=== Exercise requirements ===
Your job is to set down the stretch of entries that opens with the line containing "unfold LocalPath, names." and closes with the line containing "intros Hin. assert". Keep both end lines, copy each exactly, and add nothing.

=== Material for this exercise ===
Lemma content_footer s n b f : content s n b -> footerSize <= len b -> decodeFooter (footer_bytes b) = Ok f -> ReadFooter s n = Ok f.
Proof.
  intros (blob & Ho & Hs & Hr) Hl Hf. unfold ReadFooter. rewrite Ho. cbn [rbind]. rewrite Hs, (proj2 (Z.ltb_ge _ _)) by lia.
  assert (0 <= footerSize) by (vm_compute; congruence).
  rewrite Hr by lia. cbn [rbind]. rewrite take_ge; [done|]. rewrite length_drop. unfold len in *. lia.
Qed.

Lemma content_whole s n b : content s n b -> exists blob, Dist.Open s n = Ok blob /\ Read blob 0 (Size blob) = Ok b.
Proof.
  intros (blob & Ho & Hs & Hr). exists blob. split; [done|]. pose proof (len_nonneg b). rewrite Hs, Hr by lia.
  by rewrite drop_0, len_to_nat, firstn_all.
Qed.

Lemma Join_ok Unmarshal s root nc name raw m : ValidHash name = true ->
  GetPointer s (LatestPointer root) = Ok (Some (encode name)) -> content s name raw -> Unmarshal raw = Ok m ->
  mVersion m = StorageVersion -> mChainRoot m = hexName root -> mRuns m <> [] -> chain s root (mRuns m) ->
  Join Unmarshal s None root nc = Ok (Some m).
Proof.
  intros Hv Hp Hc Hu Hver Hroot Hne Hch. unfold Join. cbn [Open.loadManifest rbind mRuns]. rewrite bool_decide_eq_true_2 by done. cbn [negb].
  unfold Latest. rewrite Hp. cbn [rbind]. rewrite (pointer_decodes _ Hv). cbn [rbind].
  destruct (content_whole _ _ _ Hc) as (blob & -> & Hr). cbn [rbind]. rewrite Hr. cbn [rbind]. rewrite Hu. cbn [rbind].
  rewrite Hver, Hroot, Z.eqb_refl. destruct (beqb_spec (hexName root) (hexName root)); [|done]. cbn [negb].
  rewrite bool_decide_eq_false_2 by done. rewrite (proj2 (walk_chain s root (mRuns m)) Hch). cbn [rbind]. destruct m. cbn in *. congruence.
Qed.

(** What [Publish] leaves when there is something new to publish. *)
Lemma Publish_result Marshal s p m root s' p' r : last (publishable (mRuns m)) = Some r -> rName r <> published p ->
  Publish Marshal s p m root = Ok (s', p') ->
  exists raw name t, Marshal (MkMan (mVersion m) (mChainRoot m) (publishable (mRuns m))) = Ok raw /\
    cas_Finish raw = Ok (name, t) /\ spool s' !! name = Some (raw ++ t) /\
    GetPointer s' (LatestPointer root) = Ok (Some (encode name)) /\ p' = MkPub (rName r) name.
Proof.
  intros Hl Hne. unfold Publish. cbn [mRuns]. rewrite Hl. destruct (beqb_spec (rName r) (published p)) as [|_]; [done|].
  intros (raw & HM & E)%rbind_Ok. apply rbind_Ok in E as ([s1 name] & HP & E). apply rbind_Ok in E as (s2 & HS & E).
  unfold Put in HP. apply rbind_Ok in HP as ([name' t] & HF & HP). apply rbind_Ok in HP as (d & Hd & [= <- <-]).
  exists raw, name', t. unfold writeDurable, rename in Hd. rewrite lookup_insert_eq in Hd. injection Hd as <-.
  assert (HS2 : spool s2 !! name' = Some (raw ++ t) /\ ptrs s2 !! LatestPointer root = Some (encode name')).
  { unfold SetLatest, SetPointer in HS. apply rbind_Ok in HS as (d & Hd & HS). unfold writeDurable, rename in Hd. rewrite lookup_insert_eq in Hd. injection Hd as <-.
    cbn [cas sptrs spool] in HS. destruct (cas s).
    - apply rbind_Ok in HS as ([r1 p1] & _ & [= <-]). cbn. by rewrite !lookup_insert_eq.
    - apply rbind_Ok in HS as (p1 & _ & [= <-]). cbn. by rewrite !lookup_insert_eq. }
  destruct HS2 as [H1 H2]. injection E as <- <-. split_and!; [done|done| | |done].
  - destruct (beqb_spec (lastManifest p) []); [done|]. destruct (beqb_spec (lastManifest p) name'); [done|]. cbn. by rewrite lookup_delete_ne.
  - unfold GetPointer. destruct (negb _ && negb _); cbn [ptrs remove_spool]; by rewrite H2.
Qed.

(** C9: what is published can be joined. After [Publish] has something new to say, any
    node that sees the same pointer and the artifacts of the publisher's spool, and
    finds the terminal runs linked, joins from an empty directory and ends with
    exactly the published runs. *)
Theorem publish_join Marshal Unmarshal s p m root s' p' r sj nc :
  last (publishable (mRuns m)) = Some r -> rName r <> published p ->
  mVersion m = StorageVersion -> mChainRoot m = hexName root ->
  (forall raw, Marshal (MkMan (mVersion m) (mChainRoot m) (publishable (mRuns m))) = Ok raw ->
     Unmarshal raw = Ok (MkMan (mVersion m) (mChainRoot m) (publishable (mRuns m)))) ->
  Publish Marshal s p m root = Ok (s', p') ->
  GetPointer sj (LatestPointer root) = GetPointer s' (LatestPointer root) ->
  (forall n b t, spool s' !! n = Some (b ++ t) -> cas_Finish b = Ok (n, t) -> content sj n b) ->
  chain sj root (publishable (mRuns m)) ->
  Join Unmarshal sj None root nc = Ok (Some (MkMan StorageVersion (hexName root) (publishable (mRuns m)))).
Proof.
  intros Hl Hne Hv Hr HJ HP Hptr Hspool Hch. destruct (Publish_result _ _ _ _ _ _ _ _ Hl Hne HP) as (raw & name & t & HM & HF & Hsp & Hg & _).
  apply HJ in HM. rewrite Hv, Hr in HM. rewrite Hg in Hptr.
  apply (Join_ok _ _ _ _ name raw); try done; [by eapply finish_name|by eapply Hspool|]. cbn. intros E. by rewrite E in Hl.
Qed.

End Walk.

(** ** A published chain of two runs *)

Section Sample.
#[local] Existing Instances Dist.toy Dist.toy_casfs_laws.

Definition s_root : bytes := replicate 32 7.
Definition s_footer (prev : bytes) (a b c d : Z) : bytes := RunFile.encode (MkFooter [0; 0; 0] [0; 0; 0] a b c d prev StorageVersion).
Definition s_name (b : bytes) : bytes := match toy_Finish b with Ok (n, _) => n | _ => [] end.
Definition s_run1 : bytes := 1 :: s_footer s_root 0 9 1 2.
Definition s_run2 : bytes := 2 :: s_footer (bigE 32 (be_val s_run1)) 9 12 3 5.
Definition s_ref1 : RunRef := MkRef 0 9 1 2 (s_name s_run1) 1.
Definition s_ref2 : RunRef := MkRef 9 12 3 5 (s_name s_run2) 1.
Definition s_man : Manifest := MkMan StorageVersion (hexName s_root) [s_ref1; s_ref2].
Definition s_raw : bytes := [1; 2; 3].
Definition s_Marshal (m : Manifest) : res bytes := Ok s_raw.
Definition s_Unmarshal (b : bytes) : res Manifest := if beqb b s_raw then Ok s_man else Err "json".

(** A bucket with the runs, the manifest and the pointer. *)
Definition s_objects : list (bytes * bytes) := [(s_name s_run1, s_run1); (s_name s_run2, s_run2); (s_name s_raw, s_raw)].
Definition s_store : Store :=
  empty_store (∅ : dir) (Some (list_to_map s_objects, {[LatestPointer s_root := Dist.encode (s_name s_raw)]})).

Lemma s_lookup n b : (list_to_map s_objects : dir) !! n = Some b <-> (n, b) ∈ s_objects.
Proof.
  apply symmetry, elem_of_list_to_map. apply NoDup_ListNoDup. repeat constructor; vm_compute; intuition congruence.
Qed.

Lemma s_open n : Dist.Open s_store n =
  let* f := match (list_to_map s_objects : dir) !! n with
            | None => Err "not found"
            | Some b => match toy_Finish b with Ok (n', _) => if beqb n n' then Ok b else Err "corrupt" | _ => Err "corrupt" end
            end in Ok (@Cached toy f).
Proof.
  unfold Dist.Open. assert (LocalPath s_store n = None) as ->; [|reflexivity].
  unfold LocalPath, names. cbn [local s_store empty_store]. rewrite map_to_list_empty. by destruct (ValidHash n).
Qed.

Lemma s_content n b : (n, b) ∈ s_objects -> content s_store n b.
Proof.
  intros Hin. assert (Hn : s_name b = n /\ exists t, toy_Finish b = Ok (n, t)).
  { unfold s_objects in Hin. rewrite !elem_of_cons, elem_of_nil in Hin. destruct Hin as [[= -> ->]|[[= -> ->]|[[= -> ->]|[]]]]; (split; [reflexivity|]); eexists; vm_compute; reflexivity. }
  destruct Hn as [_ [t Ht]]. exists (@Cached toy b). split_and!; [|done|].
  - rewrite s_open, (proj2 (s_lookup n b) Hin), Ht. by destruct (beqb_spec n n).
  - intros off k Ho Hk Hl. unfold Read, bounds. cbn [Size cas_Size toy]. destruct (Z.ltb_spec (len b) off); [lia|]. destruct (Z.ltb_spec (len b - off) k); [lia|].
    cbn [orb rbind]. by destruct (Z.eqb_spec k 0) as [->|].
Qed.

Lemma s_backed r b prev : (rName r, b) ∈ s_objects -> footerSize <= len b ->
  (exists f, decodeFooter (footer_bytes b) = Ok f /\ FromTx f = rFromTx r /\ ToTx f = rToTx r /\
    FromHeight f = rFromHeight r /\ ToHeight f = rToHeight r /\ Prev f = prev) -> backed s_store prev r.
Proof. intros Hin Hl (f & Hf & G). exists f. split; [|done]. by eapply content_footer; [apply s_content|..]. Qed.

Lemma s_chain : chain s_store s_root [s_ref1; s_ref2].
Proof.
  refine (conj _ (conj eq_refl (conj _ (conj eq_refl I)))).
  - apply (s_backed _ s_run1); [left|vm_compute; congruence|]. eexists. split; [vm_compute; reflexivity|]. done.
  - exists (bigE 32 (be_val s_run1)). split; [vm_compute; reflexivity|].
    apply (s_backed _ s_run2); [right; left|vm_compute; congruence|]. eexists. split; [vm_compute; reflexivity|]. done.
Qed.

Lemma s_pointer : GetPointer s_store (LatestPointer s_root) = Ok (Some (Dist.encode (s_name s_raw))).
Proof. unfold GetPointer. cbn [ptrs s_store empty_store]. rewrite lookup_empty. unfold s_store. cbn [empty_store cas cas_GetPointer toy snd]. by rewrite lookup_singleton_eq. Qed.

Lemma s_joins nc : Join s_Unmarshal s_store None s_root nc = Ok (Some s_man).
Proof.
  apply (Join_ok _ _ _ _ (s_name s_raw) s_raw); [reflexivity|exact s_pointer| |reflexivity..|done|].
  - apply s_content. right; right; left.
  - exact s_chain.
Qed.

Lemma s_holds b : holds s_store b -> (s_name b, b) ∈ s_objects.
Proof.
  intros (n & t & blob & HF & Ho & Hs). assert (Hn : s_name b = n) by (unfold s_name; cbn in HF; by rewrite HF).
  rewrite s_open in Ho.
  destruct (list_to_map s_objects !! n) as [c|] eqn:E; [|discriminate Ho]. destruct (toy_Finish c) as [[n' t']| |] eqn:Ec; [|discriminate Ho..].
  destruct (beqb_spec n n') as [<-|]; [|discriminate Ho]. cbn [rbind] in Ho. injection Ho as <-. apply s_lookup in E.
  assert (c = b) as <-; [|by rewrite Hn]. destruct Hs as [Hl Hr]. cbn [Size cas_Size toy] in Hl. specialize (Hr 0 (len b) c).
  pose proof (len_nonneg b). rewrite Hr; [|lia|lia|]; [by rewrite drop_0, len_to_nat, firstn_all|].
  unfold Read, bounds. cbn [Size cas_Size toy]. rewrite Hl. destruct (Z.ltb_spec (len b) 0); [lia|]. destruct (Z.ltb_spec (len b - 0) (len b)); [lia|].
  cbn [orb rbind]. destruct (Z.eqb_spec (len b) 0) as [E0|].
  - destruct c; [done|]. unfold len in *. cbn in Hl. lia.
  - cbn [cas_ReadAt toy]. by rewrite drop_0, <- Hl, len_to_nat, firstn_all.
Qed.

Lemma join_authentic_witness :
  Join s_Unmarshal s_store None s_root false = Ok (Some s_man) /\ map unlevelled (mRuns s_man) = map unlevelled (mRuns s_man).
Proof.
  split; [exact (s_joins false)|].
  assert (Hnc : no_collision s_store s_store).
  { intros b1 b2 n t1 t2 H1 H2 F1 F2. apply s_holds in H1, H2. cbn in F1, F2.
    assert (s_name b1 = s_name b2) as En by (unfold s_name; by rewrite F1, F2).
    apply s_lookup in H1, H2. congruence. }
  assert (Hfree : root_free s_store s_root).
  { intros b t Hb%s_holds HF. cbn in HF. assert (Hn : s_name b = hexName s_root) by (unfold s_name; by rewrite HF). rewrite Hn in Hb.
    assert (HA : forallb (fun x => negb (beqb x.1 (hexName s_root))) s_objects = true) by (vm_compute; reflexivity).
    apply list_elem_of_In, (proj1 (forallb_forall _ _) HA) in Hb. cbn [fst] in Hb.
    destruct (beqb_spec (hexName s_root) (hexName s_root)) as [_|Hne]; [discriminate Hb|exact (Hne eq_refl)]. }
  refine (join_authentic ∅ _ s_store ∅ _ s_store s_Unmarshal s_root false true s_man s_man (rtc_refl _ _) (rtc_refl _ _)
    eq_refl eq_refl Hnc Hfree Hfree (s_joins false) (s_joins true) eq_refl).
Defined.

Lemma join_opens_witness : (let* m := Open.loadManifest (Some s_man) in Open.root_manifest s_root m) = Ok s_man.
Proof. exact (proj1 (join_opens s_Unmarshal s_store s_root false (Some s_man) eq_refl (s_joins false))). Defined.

=== Solution to this problem ===
  unfold LocalPath, names. cbn [local s_store empty_store]. rewrite map_to_list_empty. by destruct (ValidHash n).
Qed.

Lemma s_content n b : (n, b) ∈ s_objects -> content s_store n b.
Proof.
  intros Hin. assert (Hn : s_name b = n /\ exists t, toy_Finish b = Ok (n, t)).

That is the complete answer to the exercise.